On health care, Leno pushed Romney to explain what he would offer Americans with pre-existing medical conditions so that they might retain their coverage, perhaps the most popular provision of the president's healthcare law.
"People with pre-existing conditions, as long as they have been insured before, they are going to be able to continue to have insurance," Romney said, describing his vision for health care if the Affordable Care Act were to be struck down or repealed.
"Suppose they haven't been insured," Leno countered.
"If they are 45 years old and they show up and say I want insurance because I have heart disease, it's like, 'Hey guys. We can't play the game like that. You've got to get insurance when you are well and then if you get ill, you are going to be covered,'" Romney responded.
Like most Republicans, Romney has always backed an individual health care mandate -- the same policy the GOP now considers Nazi-Communist-Fascist tyranny -- and it's interesting that he's still capable of defending the idea, at least on a conceptual level. Indeed, the five words in that answer that stood out for me were, "You've got to get insurance."

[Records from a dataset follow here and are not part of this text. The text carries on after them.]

(** X13.  A handle belongs to the session that received it.  The HANDLE
    reply to [open] or [opendir] carries the server's token as a
    length-prefixed byte string; it completes the caller with a handle
    that holds exactly this token (without its length, and without what
    may follow it in the packet) and records this session as its owner,
    so that the operations of this session accept the handle and give the
    token back. *)
Theorem handle_reply_is_owned (w : world) (id : Z) (token rest : buffer)
    (request : SftpRequest) :
  _requests (core w) !! Some id = Some request ->
  responseParser request = ParseHandle ->
  int32 id ->
  Z.of_nat (List.length token) < 2 ^ 32 ->
  _process
    (reply_frame SftpPacketType.HANDLE id
       (be 4 (Z.of_nat (List.length token)) ++ token ++ rest)) w
  = Done tt
      (called
         (mkCall (req_callback request) None
            [VHandle (mkHandle token (_sessionId (core w)))])
         (taken (Some id)
            (reply_frame SftpPacketType.HANDLE id
               (be 4 (Z.of_nat (List.length token)) ++ token ++ rest)) w))
  /\ forall w',
       _sessionId (core w') = _sessionId (core w) ->
       toHandle (HandleToken (mkHandle token (_sessionId (core w)))) w'
       = Done token w'.
Proof.
  intros Hparked Hparser Hid Hlen.
  destruct (reply_dispatch w SftpPacketType.HANDLE id
              (be 4 (Z.of_nat (List.length token)) ++ token ++ rest) request
              Hparked Hid)
    as (response & -> & Hrtype & Hun); [unfold SftpPacketType.HANDLE; lia|].
  rewrite Hparser. cbn [run_parser]. unfold parseHandle.
  expect_reply SftpPacketType.HANDLE Hrtype.
  destruct (read_prefixed_unread _ _ _ Hlen Hun) as [Hread _].
  split.
  - rewrite run_lift. unfold readData. rewrite Hread. reflexivity.
  - intros w' Hsame. unfold toHandle. rewrite run_bind. cbn [this _this].
    now rewrite Hsame, Z.eqb_refl.
Qed.

Lemma handle_reply_is_owned_witness :
  _process (reply_frame SftpPacketType.HANDLE 1 [0; 0; 0; 1; 171])
    (awaiting ParseHandle)
  = Done tt
      (called (mkCall 1%nat None [VHandle (mkHandle [171] 1)])
         (taken (Some 1) (reply_frame SftpPacketType.HANDLE 1 [0; 0; 0; 1; 171])
            (awaiting ParseHandle)))
  /\ forall w',
       _sessionId (core w') = 1 ->
       toHandle (HandleToken (mkHandle [171] 1)) w' = Done [171] w'.
Proof.
  refine (handle_reply_is_owned (awaiting ParseHandle) 1 [171] []
            (mkRequest 1%nat ParseHandle (info_of "request"))
            eq_refl eq_refl _ _);
    vm_compute; repeat split; congruence.
Defined.

End ResponseFacts.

Now, as Greg Sargent noted, Romney's conversation with Leno got a little trickier when the host pushed further, forcing the former governor to hedge on what happens to those with pre-existing conditions who didn't have insurance before. That's hardly encouraging and warrants some clarification from Team Romney.

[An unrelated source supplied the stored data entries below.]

(** One round of the parser on a query that starts with an encoded pair. *)
Lemma parseQuery_encoded fuel m k x (query : string) (found : bool) key :
  String.eqb key "" = false ->
  Cut "&" key = (encode_pair (k, x), query, found) ->
  parseQuery (S fuel) m key = parseQuery fuel (Values_Add k x m) query.
Proof.
  intros Hne Hcut. cbn [parseQuery]. rewrite Hne, Hcut.
  rewrite Contains_false by (by apply encode_pair_no).
  assert (String.eqb (encode_pair (k, x)) "" = false) as ->.
  { unfold encode_pair. generalize (QueryEscape (k, x).1). intros a.
    apply String_eqb_app_cons. }
  unfold encode_pair. cbn [fst snd].
  change (QueryEscape k +:+ "=" +:+ QueryEscape x)
    with (QueryEscape k +:+ String "=" (QueryEscape x)).
  rewrite Cut_app_sep by (by apply QueryEscape_no).
  by rewrite !unescape_escape.
Qed.

(** The parser, run on the pairs [Encode] writes, adds them in their
    order. *)
Lemma parseQuery_join (ps : list (string * string)) fuel m :
  String.length (join_amp (encode_pair <$> ps)) <= fuel ->
  parseQuery fuel m (join_amp (encode_pair <$> ps))
  = foldl (fun m kv => Values_Add kv.1 kv.2 m) m ps.
Proof.
  revert fuel m. induction ps as [|[k x] ps IH]; intros fuel m Hfuel.
  - simpl. by destruct fuel.
  - assert (0 < String.length (encode_pair (k, x))) as Hlen.
    { unfold encode_pair. rewrite !String_app_length. simpl. lia. }
    destruct ps as [|p ps].
    + change (join_amp (encode_pair <$> [(k, x)])) with (encode_pair (k, x)) in *.
      destruct fuel as [|fuel]; [lia|].
      rewrite (parseQuery_encoded fuel m k x "" false).
      * simpl. by destruct fuel.
      * destruct (encode_pair (k, x)); [simpl in Hlen; lia|done].
      * apply Cut_no_sep. by apply encode_pair_no.
    + change (join_amp (encode_pair <$> (k, x) :: p :: ps))
        with (encode_pair (k, x) +:+ "&" +:+ join_amp (encode_pair <$> p :: ps)) in *.
      rewrite !String_app_length in Hfuel.
      change (String.length "&") with 1 in Hfuel.
      destruct fuel as [|fuel]; [lia|].
      rewrite (parseQuery_encoded fuel m k x
                 (join_amp (encode_pair <$> p :: ps)) true).
      * cbn [foldl fst snd]. apply IH. lia.
      * destruct (encode_pair (k, x)); [simpl in Hlen; lia|done].
      * apply Cut_app_sep. by apply encode_pair_no.
Qed.

Lemma add_pairs_lookup (ps : list (string * string)) (q : Values) k :
  foldl (fun m kv => Values_Add kv.1 kv.2 m) q ps !! k
  = match (filter (fun kv => kv.1 = k) ps).*2 with
    | [] => q !! k
    | vs => Some (default [] (q !! k) ++ vs)
    end.
Proof.
  revert q. induction ps as [|[k0 x] ps IH]; intros q; [done|].
  cbn [foldl fst snd]. rewrite IH. unfold Values_Add.
  destruct (decide (k0 = k)) as [->|Hne].
  - rewrite filter_cons_True by done. rewrite lookup_insert_eq. cbn [fmap list_fmap snd].
    cbn [default from_option id]. unfold id.
    destruct ((filter (fun kv => kv.1 = k) ps).*2) as [|y vs]; [done|].
    by rewrite <- app_assoc.
  - rewrite filter_cons_False by done. by rewrite lookup_insert_ne.
Qed.

Lemma values_pair_fmap k k0 (vs : list string) :
  (filter (fun kv : string * string => kv.1 = k) (pair k0 <$> vs)).*2
  = if decide (k0 = k) then vs else [].
Proof.
  induction vs as [|x vs IH]; [by destruct (decide (k0 = k))|].
  rewrite fmap_cons. destruct (decide (k0 = k)) as [->|Hne].
  - rewrite filter_cons_True by done. by rewrite fmap_cons, IH.
  - rewrite filter_cons_False by done. by rewrite IH.
Qed.

Lemma values_pairs_over (v : Values) ks k :
  NoDup ks ->
  (filter (fun kv : string * string => kv.1 = k) (pairs_over v ks)).*2
  = if decide (k ∈ ks) then default [] (v !! k) else [].
Proof.
  induction 1 as [|k0 ks Hk0 Hnd IH]; [done|].
  unfold pairs_over. rewrite bind_cons. fold (pairs_over v ks).
  rewrite filter_app, fmap_app, IH, values_pair_fmap.
  destruct (decide (k0 = k)) as [->|Hne].
  - rewrite (decide_False (P := k ∈ ks)) by done.
    rewrite decide_True by (by apply elem_of_cons; left). by rewrite app_nil_r.
  - destruct (decide (k ∈ ks)).
    + by rewrite decide_True by (by apply elem_of_cons; right).
    + rewrite decide_False; [done|]. intros [?|?]%elem_of_cons; congruence.
Qed.

(** The loop of the parser reads an encoded map back. *)
Lemma loop_encode (v : Values) :
  (forall k, v !! k <> Some []) ->
  parseQuery (String.length (Values_Encode v)) ∅ (Values_Encode v) = v.
Proof.
  intros Hne. rewrite Values_Encode_pairs.
  rewrite parseQuery_join by done.
  apply map_eq. intros k. rewrite add_pairs_lookup. unfold Values_pairs.
  rewrite values_pairs_over.
  2:{ rewrite merge_sort_Permutation. apply NoDup_fst_map_to_list. }
  rewrite lookup_empty. specialize (Hne k).
  destruct (v !! k) as [vs|] eqn:Hk.
  - rewrite decide_True.
    + simpl. destruct vs; [done|]. done.
    + rewrite merge_sort_Permutation. apply list_elem_of_fmap.
      exists (k, vs). split; [done|]. by apply elem_of_map_to_list.
  - by destruct (decide _).
Qed.

Lemma Count_app (a b : string) c : Count (a +:+ b) c = Count a c + Count b c.
Proof.
  unfold Count. induction a as [|x a IH]; [done|].
  rewrite String_app_cons. cbn [list_ascii_of_string].
  destruct (decide (x = c)) as [->|Hne].
  - rewrite !filter_cons_True by done. simpl. by rewrite IH.
  - by rewrite !filter_cons_False by done.
Qed.

Lemma Count_none (s : string) c :
  string_forall (fun x => negb (Ascii.eqb x c)) s = true -> Count s c = 0.
Proof.
  unfold Count, string_forall. induction s as [|x s IH]; [done|]. simpl.
  intros [Hx Hs]%andb_true_iff. apply negb_true_iff, Ascii.eqb_neq in Hx.
  rewrite filter_cons_False by done. by apply IH.
Qed.

(** An encoded query has one ampersand less than it has pairs. *)
Lemma Count_join (ps : list (string * string)) :
  Count (join_amp (encode_pair <$> ps)) "&" = pred (List.length ps).
Proof.
  induction ps as [|p ps IH]; [done|].
  destruct ps as [|p' ps].
  - apply Count_none. by apply encode_pair_no.
  - change (join_amp (encode_pair <$> p :: p' :: ps))
      with (encode_pair p +:+ "&" +:+ join_amp (encode_pair <$> p' :: ps)).
    rewrite !Count_app, IH, Count_none by (by apply encode_pair_no).
    reflexivity.
Qed.

Lemma urlParamsWithinMax_pairs (ps : list (string * string)) :
  urlParamsWithinMax (Count (join_amp (encode_pair <$> ps)) "&" + 1)
  = urlParamsWithinMax (List.length ps).
Proof.
  rewrite Count_join. destruct ps as [|p ps]; [done|].
  f_equal. simpl. lia.
Qed.

(** [ParseQuery] on an encoded map: the map itself, unless it has more
    pairs than the parser takes. *)
Lemma parse_encode (v : Values) :
  (forall k, v !! k <> Some []) ->
  ParseQuery (Values_Encode v)
  = if urlParamsWithinMax (List.length (Values_pairs v)) then v else ∅.
Proof.
  intros Hne. unfold ParseQuery. rewrite loop_encode by done.
  by rewrite Values_Encode_pairs, urlParamsWithinMax_pairs.
Qed.

Lemma urlParamsWithinMax_true n :
  urlParamsWithinMax n = true <-> (N.of_nat n <= defaultMaxParams)%N.
Proof. apply N.leb_le. Qed.

Lemma urlParamsWithinMax_false n :
  urlParamsWithinMax n = false <-> (defaultMaxParams < N.of_nat n)%N.
Proof. apply N.leb_gt. Qed.

Lemma occurrences_map_to_list (m : gmap string string) k v :
  occurrences (k, v) (map_to_list m) = if decide (m !! k = Some v) then 1 else 0.
Proof.
  unfold occurrences.
  pose proof (proj1 (NoDup_count_occ (fun x y => decide (x = y)) (map_to_list m))
                (proj1 (NoDup_ListNoDup _) (NoDup_map_to_list m)) (k, v)) as Hle.
  destruct (decide (m !! k = Some v)) as [Hk|Hk].
  - apply elem_of_map_to_list, list_elem_of_In in Hk.
    apply (count_occ_In (fun x y => decide (x = y))) in Hk. lia.
  - apply (count_occ_not_In (fun x y => decide (x = y))).
    intros Hin%list_elem_of_In%elem_of_map_to_list. done.
Qed.

(** The loop adds one pair for every key of the map. *)
Lemma pairs_after_loop (q q0 : Values) (m : gmap string string) :
  (forall k, q !! k = match m !! k with
                      | Some v => Some (default [] (q0 !! k) ++ [v])
                      | None => q0 !! k
                      end) ->
  List.length (Values_pairs q) = List.length (Values_pairs q0) + size m.
Proof.
  intros Hq. rewrite <- (length_map_to_list m), <- length_app.
  apply Permutation_length.
  apply (Permutation_count_occ (fun x y => decide (x = y))). intros [k v].
  fold (occurrences (k, v) (Values_pairs q)).
  fold (occurrences (k, v) (Values_pairs q0 ++ map_to_list m)).
  rewrite occurrences_app, occurrences_map_to_list.
  by apply occurrences_after_loop.
Qed.

(** The parser only ever adds a value under a key: no key of its result
    has an empty list. *)
Lemma parseQuery_no_empty fuel (m : Values) query k :
  (forall k, m !! k <> Some []) ->
  parseQuery fuel m query !! k <> Some [].
Proof.
  revert m query. induction fuel as [|fuel IH]; intros m query Hm; [apply Hm|].
  cbn [parseQuery]. destruct (String.eqb query ""); [apply Hm|].
  destruct (Cut "&" query) as [[key query'] found].
  destruct (Contains key ";"); [by apply IH|].
  destruct (String.eqb key ""); [by apply IH|].
  destruct (Cut "=" key) as [[key' value] found'].
  destruct (QueryUnescape key') as [key''|]; [|by apply IH].
  destruct (QueryUnescape value) as [value'|]; [|by apply IH].
  apply IH. intros k0. unfold Values_Add.
  destruct (decide (key'' = k0)) as [->|Hne'].
  - rewrite lookup_insert_eq. intros [= Heq]. by apply app_nil in Heq as [_ [=]].
  - by rewrite lookup_insert_ne.
Qed.

Lemma ParseQuery_no_empty query k : ParseQuery query !! k <> Some [].
Proof.
  unfold ParseQuery. destruct (urlParamsWithinMax _); [|by rewrite lookup_empty].
  apply parseQuery_no_empty. intros k0. by rewrite lookup_empty.
Qed.

Lemma Cut_le sep (s : string) :
  String.length (Cut sep s).1.2 <= String.length s.
Proof.
  induction s as [|c s IH]; [done|]. simpl.
  destruct (Ascii.eqb c sep); [simpl; lia|].
  destruct (Cut sep s) as [[b a] f]. simpl in *. lia.
Qed.

Lemma Cut_shorter sep (s before after : string) found :
  Cut sep s = (before, after, found) ->
  s <> "" -> String.length after < String.length s.
Proof.
  destruct s as [|c s]; [done|]. simpl. intros Hcut _.
  pose proof (Cut_le sep s) as Hle.
  destruct (Ascii.eqb c sep).
  - injection Hcut as _ <- _. lia.
  - destruct (Cut sep s) as [[b a] f]. injection Hcut as _ <- _. simpl in Hle. lia.
Qed.

(** The length of the query is fuel enough for the loop of the parser:
    more fuel changes nothing. *)
Lemma parseQuery_fuel_enough fuel m query :
  String.length query <= fuel ->
  parseQuery fuel m query = parseQuery (String.length query) m query.
Proof.
  assert (Hstep : forall fuel m query,
    String.length query <= fuel ->
    parseQuery (S fuel) m query = parseQuery fuel m query).
  { clear. induction fuel as [|fuel IH]; intros m query Hlen.
    - destruct query; [done|simpl in Hlen; lia].
    - change (parseQuery (S (S fuel)) m query)
        with (if String.eqb query "" then m
              else
                let '(key, query, _) := Cut "&" query in
                if Contains key ";" then parseQuery (S fuel) m query
                else if String.eqb key "" then parseQuery (S fuel) m query
                else
                  let '(key, value, _) := Cut "=" key in
                  match QueryUnescape key with
                  | None => parseQuery (S fuel) m query
                  | Some key =>
                      match QueryUnescape value with
                      | None => parseQuery (S fuel) m query
                      | Some value => parseQuery (S fuel) (Values_Add key value m) query
                      end
                  end).
      cbn [parseQuery].
      destruct (String.eqb_spec query "") as [|Hne]; [done|].
      destruct (Cut "&" query) as [[key query'] found] eqn:Hcut.
      apply Cut_shorter in Hcut; [|done].
      assert (String.length query' <= fuel) as Hlen' by lia.
      destruct (Contains key ";"); [by apply IH|].
      destruct (String.eqb key ""); [by apply IH|].
      destruct (Cut "=" key) as [[key' value] found'].
      destruct (QueryUnescape key'); [|by apply IH].
      destruct (QueryUnescape value); by apply IH. }
  intros Hlen. induction Hlen as [|fuel Hle IH]; [done|].
  by rewrite Hstep.
Qed.

(** X9: whatever bytes a string holds, its escaped form is read back by
    [QueryUnescape] as the string itself. *)
Theorem QueryUnescape_QueryEscape (s : string) :
  QueryUnescape (QueryEscape s) = Some s.
Proof. apply unescape_escape. Qed.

And while Romney's aides are at it, maybe they can also explain this 2007 video, uncovered this week by our pal James Carter.
The part that stood out for me came about 41 seconds in, and in the context of the campaign, it's arguably pretty important.

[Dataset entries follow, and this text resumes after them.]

(** * Lookup strategies of the learned-index benchmark (fyp_node)

    A shallow embedding of the lookup code of [index.js] (and of the older
    copy of the same handlers, which differs in how it sorts and in its
    [tricksearch]) together with the facts the specification states about
    them.

    Wall-clock timing, heap measurements and the MongoDB write of each
    handler are not part of the model: they do not influence which lookups
    run nor what they return. *)

From stdpp Require Import gmap list sorting.
From Equations Require Import Equations.
From Equations.Prop Require Import Logic.

Local Open Scope Z_scope.

(** ** JavaScript values

    The arrays of the program hold integers ([parseInt(...)] and
    [Math.round(...)] results).  Reading past the end of an array, or at a
    negative or non-numeric index, gives [undefined]; arithmetic on
    [undefined] gives [NaN]. *)

Inductive jsval : Type :=
| JUndef
| JNaN
| JNum (z : Z).

Global Instance jsval_eq_dec : EqDecision jsval.
Proof. solve_decision. Defined.

Definition jsval_to_sum (v : jsval) : Z + bool :=
  match v with
  | JNum z => inl z
  | JUndef => inr false
  | JNaN => inr true
  end.

Definition jsval_of_sum (s : Z + bool) : jsval :=
  match s with
  | inl z => JNum z
  | inr false => JUndef
  | inr true => JNaN
  end.

Global Instance jsval_countable : Countable jsval.
Proof.
  refine (inj_countable' jsval_to_sum jsval_of_sum _).
  intros []; reflexivity.
Defined.

(** [a[i]] *)
Definition js_get (a : list Z) (i : jsval) : jsval :=
  match i with
  | JNum z =>
      if bool_decide (0 <= z)
      then from_option JNum JUndef (a !! Z.to_nat z)
      else JUndef
  | _ => JUndef
  end.

(** [a.length] *)
Definition js_length (a : list Z) : Z := Z.of_nat (length a).

(** [a < b]: false as soon as one side is [undefined] or [NaN]. *)
Definition js_lt (a b : jsval) : bool :=
  match a, b with
  | JNum x, JNum y => bool_decide (x < y)
  | _, _ => false
  end.

(** [a > b] *)
Definition js_gt (a b : jsval) : bool := js_lt b a.

(** [a == b] on numbers and [undefined]. *)
Definition js_eq (a b : jsval) : bool :=
  match a, b with
  | JNum x, JNum y => bool_decide (x = y)
  | JUndef, JUndef => true
  | _, _ => false
  end.

(** [a === b]; coincides with [==] on numbers and [undefined]. *)
Definition js_seq (a b : jsval) : bool :=
  match a, b with
  | JNum x, JNum y => bool_decide (x = y)
  | JUndef, JUndef => true
  | _, _ => false
  end.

Remember, for the better part of the last year, Romney has said, repeatedly and at times angrily, that he never intended for his Massachusetts health care law to serve as a national model. The evidence to the contrary is overwhelming, but that's his lie and he's sticking to it.
But in this October 2007 clip, then-presidential candidate Romney was explaining what he did at the state level, defending his law's efficacy, and said, "That's how we're going to be successful nationwide."
Is that so.
Romney can't, or at least shouldn't, have it both ways. He's said his state law was never supposed to go national and he's said "we're going to be successful nationwide" if his state approach to health care is adopted at the federal level.
Which is of these beliefs does Romney still accept as true?